Assignment: The listing below holds a line with "Local Open Scope string_scope." and a later line with "PStr s => s". Write out those two lines and every line between them, exactly, and nothing else.

+++ Material provided +++

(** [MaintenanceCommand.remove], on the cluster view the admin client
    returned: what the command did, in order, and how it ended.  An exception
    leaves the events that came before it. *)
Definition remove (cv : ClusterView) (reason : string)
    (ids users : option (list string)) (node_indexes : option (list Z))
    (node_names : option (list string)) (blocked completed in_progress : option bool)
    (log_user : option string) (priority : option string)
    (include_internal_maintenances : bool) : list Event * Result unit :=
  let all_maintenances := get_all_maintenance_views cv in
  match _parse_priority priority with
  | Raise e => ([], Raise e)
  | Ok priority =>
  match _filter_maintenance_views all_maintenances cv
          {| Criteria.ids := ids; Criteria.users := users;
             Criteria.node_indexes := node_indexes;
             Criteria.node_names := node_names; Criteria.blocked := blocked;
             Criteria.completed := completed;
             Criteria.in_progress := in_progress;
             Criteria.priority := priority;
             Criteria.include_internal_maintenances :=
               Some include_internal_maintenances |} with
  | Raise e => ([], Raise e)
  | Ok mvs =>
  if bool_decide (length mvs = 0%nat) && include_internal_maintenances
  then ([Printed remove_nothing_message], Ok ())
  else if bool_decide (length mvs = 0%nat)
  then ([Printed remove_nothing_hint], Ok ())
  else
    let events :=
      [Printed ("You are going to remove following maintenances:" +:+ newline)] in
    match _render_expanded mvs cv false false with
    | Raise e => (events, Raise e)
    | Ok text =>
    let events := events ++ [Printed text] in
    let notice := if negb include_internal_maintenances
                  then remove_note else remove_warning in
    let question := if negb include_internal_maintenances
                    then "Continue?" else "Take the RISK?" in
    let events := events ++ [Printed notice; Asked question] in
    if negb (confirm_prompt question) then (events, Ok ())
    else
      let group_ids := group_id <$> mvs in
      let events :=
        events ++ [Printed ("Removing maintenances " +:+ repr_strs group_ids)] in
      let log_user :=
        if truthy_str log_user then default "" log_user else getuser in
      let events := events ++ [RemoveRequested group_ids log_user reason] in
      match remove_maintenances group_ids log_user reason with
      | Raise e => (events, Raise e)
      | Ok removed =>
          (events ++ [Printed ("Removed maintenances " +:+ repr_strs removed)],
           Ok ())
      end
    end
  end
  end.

+++
+++ Material provided +++

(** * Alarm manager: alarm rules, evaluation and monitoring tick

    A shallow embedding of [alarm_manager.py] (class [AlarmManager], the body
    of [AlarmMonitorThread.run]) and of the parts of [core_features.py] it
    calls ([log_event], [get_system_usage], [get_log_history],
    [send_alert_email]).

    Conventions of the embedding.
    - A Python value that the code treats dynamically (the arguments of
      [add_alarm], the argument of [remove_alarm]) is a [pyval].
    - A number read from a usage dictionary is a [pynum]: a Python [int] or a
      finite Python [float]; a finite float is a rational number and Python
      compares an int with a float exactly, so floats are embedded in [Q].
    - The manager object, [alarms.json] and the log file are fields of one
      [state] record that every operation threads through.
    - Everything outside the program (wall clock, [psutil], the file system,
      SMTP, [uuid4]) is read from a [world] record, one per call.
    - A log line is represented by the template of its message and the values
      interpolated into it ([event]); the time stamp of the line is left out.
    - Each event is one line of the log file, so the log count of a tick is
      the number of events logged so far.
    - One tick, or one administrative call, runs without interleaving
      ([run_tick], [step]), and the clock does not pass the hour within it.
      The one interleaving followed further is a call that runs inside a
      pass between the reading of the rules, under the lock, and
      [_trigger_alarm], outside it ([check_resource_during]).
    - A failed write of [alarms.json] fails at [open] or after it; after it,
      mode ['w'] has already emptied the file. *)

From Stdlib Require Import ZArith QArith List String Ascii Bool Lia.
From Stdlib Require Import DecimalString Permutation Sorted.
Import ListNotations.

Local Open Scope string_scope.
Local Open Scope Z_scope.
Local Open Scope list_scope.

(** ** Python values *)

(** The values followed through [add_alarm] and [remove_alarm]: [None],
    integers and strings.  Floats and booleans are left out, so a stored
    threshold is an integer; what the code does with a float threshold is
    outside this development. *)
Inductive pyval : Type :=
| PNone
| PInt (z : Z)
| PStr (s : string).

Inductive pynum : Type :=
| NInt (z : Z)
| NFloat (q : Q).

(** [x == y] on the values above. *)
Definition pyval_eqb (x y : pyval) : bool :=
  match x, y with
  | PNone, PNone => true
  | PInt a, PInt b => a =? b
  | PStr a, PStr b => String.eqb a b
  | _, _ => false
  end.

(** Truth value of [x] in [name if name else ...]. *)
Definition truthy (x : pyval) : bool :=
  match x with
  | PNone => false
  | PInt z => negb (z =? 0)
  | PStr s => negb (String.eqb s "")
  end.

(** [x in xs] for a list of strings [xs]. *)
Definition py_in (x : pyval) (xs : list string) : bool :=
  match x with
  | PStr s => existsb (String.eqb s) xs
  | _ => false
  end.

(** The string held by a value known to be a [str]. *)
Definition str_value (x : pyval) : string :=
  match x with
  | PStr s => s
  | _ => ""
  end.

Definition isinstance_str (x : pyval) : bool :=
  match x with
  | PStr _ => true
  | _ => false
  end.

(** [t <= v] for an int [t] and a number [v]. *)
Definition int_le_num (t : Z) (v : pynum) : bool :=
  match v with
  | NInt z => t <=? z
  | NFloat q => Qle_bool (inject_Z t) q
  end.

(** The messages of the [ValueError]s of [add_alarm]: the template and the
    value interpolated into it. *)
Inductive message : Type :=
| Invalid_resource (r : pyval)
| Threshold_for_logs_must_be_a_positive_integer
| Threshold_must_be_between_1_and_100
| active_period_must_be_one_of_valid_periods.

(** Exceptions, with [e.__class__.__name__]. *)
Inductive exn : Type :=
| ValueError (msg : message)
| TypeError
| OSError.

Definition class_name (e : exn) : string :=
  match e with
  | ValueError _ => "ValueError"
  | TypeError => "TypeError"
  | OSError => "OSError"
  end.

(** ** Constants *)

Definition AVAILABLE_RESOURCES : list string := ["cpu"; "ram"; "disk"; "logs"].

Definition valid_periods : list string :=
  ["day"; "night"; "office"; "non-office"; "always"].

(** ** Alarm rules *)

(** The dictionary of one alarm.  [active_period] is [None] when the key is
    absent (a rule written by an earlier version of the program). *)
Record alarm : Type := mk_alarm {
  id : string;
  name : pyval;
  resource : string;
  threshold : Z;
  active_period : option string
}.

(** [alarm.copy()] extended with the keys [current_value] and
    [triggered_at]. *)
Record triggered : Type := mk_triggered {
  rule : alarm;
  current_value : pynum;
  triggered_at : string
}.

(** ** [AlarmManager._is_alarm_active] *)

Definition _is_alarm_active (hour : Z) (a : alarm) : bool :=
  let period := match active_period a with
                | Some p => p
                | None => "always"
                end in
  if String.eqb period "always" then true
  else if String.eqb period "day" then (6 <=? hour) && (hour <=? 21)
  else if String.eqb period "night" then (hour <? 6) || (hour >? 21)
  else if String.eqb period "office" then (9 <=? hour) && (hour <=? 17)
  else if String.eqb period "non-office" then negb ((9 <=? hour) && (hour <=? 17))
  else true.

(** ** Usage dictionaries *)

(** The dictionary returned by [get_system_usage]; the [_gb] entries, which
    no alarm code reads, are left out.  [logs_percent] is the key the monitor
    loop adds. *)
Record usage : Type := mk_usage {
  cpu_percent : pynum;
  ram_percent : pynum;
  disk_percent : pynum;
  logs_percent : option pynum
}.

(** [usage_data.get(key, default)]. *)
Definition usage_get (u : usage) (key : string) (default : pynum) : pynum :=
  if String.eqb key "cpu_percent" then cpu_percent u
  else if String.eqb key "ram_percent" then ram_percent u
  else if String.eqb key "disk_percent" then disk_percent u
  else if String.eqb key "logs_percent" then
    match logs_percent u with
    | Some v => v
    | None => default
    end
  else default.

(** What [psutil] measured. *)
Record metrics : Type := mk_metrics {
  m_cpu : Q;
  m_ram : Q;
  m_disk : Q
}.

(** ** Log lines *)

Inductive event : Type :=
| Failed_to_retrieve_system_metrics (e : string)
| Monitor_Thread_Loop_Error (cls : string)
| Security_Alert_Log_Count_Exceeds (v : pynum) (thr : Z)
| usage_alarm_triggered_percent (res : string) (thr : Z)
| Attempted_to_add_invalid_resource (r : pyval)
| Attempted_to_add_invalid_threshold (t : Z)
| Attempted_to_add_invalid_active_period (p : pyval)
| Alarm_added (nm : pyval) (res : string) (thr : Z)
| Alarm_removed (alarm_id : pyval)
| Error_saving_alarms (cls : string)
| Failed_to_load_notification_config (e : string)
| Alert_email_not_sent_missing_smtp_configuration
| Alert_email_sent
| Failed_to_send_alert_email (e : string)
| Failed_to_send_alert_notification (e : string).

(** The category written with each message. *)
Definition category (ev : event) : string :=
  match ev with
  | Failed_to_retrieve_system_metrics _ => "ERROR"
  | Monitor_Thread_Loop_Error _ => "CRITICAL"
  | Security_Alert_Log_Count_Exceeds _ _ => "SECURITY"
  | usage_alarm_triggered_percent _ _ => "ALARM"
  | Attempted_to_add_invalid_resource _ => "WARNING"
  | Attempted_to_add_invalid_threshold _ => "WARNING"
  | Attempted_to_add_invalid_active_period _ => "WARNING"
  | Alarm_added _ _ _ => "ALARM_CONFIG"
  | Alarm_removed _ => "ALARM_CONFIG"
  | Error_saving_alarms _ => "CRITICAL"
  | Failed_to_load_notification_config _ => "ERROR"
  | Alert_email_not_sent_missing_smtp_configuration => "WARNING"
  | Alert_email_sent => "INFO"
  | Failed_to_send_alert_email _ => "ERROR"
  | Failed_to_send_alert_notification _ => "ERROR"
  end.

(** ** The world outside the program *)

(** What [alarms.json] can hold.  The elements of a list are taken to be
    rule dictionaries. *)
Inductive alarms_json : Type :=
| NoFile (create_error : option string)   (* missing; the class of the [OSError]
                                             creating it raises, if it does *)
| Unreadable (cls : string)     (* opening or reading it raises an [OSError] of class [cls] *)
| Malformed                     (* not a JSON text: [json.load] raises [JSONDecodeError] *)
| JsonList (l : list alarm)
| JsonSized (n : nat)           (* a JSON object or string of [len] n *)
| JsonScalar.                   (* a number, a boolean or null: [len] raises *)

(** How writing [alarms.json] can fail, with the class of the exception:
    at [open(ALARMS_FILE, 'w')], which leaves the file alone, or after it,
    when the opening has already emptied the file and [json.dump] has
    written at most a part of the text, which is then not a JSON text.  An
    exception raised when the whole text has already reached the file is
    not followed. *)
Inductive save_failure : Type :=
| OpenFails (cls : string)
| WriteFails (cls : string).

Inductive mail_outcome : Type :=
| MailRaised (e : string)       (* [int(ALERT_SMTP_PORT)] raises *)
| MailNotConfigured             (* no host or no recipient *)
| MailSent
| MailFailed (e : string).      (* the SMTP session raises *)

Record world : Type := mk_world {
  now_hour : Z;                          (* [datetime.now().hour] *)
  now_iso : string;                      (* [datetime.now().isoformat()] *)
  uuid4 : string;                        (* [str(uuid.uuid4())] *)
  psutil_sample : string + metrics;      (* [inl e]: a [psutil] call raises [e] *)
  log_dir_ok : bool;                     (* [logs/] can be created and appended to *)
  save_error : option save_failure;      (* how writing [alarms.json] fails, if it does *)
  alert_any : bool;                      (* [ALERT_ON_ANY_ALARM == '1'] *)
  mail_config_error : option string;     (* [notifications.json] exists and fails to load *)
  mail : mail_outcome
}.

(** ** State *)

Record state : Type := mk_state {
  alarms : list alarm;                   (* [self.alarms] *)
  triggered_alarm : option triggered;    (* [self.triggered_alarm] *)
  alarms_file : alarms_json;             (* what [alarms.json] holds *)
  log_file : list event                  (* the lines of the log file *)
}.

+++

Exercise response:
Local Open Scope string_scope.
Local Open Scope Z_scope.
Local Open Scope list_scope.

(** ** Python values *)

(** The values followed through [add_alarm] and [remove_alarm]: [None],
    integers and strings.  Floats and booleans are left out, so a stored
    threshold is an integer; what the code does with a float threshold is
    outside this development. *)
Inductive pyval : Type :=
| PNone
| PInt (z : Z)
| PStr (s : string).

Inductive pynum : Type :=
| NInt (z : Z)
| NFloat (q : Q).

(** [x == y] on the values above. *)
Definition pyval_eqb (x y : pyval) : bool :=
  match x, y with
  | PNone, PNone => true
  | PInt a, PInt b => a =? b
  | PStr a, PStr b => String.eqb a b
  | _, _ => false
  end.

(** Truth value of [x] in [name if name else ...]. *)
Definition truthy (x : pyval) : bool :=
  match x with
  | PNone => false
  | PInt z => negb (z =? 0)
  | PStr s => negb (String.eqb s "")
  end.

(** [x in xs] for a list of strings [xs]. *)
Definition py_in (x : pyval) (xs : list string) : bool :=
  match x with
  | PStr s => existsb (String.eqb s) xs
  | _ => false
  end.

(** The string held by a value known to be a [str]. *)
Definition str_value (x : pyval) : string :=
  match x with
  | PStr s => s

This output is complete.